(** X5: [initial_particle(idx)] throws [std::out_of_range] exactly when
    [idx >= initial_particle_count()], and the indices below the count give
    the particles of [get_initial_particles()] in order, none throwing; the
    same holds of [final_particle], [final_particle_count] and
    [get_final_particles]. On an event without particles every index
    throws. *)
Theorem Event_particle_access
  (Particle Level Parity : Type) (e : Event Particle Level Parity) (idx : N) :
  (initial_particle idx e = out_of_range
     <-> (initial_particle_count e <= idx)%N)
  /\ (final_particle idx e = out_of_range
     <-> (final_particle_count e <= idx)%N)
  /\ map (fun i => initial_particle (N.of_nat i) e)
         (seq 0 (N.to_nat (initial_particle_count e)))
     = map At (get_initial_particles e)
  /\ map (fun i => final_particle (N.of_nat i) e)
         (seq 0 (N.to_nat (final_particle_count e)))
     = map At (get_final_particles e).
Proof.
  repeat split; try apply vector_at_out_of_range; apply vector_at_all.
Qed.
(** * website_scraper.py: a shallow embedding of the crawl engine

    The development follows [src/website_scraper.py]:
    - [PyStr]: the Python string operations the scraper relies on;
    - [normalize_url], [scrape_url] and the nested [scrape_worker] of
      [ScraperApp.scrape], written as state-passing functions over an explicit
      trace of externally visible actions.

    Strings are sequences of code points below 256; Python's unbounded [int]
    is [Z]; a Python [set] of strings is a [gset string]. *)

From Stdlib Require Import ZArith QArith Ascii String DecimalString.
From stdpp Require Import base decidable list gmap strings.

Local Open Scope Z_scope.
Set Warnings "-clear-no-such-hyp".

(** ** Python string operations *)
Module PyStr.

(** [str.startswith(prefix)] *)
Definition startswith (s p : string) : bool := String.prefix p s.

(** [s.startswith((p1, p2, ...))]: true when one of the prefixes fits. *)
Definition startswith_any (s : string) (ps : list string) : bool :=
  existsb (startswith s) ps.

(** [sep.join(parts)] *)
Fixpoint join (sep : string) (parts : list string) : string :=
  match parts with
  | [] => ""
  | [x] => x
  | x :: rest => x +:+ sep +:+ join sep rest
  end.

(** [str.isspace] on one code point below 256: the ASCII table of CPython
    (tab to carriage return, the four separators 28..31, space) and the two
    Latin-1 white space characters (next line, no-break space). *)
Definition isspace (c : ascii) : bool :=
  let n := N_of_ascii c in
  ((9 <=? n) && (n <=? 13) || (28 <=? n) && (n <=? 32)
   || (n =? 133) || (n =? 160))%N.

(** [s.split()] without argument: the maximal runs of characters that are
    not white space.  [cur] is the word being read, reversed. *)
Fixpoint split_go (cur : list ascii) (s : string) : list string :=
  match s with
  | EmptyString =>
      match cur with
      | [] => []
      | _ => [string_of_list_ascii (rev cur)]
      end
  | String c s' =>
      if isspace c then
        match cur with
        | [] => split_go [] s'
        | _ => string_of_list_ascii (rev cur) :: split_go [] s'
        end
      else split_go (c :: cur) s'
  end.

--

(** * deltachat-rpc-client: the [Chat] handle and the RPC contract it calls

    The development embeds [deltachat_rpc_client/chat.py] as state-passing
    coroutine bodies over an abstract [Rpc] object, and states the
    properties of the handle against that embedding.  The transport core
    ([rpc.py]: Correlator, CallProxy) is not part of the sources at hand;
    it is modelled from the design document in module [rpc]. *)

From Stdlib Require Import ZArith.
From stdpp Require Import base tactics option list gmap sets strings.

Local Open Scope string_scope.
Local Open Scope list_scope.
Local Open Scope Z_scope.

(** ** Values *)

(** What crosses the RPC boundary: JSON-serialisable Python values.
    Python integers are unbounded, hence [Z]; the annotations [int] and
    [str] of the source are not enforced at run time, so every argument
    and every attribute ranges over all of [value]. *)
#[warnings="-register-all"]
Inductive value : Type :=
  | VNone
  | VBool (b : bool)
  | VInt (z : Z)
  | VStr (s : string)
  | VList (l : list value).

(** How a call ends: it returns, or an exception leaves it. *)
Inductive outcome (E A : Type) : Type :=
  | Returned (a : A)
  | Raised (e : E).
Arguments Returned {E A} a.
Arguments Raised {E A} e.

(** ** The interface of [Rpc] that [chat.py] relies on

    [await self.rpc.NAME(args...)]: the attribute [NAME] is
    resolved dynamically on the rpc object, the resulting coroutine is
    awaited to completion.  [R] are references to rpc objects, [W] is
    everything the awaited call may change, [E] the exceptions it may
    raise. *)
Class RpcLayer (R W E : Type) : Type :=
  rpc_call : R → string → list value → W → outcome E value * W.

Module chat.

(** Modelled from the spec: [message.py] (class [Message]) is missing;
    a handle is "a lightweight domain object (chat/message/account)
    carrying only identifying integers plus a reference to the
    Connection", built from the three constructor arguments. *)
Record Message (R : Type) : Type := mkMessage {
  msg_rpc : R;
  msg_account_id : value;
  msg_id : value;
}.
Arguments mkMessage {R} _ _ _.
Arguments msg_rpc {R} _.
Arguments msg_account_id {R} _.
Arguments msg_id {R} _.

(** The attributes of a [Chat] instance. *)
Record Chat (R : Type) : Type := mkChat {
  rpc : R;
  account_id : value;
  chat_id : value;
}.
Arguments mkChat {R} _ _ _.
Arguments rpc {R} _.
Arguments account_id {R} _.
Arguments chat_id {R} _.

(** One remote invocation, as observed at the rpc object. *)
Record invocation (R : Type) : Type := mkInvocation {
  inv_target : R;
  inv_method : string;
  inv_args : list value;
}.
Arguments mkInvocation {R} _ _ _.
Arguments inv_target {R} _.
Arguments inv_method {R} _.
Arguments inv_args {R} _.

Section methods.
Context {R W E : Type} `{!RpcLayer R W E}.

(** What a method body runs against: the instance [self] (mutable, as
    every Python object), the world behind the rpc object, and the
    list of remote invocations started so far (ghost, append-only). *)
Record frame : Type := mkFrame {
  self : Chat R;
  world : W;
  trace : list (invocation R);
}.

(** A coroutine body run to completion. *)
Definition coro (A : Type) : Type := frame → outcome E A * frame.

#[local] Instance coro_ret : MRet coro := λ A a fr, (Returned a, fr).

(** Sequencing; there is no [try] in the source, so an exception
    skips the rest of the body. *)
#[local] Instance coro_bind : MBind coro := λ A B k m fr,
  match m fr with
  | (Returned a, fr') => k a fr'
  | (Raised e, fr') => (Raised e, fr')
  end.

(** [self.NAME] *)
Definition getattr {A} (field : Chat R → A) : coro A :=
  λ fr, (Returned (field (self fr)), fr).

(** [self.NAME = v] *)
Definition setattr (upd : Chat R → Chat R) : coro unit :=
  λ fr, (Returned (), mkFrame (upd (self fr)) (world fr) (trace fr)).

» **WORK REQUIRED**
Copy the lines above exactly. Start with the line containing "(** X5: [initial_particle(idx)]", end with the line containing "Theorem Event_particle_access", and include both.

» **EXPECTED ANSWER**
(** X5: [initial_particle(idx)] throws [std::out_of_range] exactly when
    [idx >= initial_particle_count()], and the indices below the count give
    the particles of [get_initial_particles()] in order, none throwing; the
    same holds of [final_particle], [final_particle_count] and
    [get_final_particles]. On an event without particles every index
    throws. *)
Theorem Event_particle_access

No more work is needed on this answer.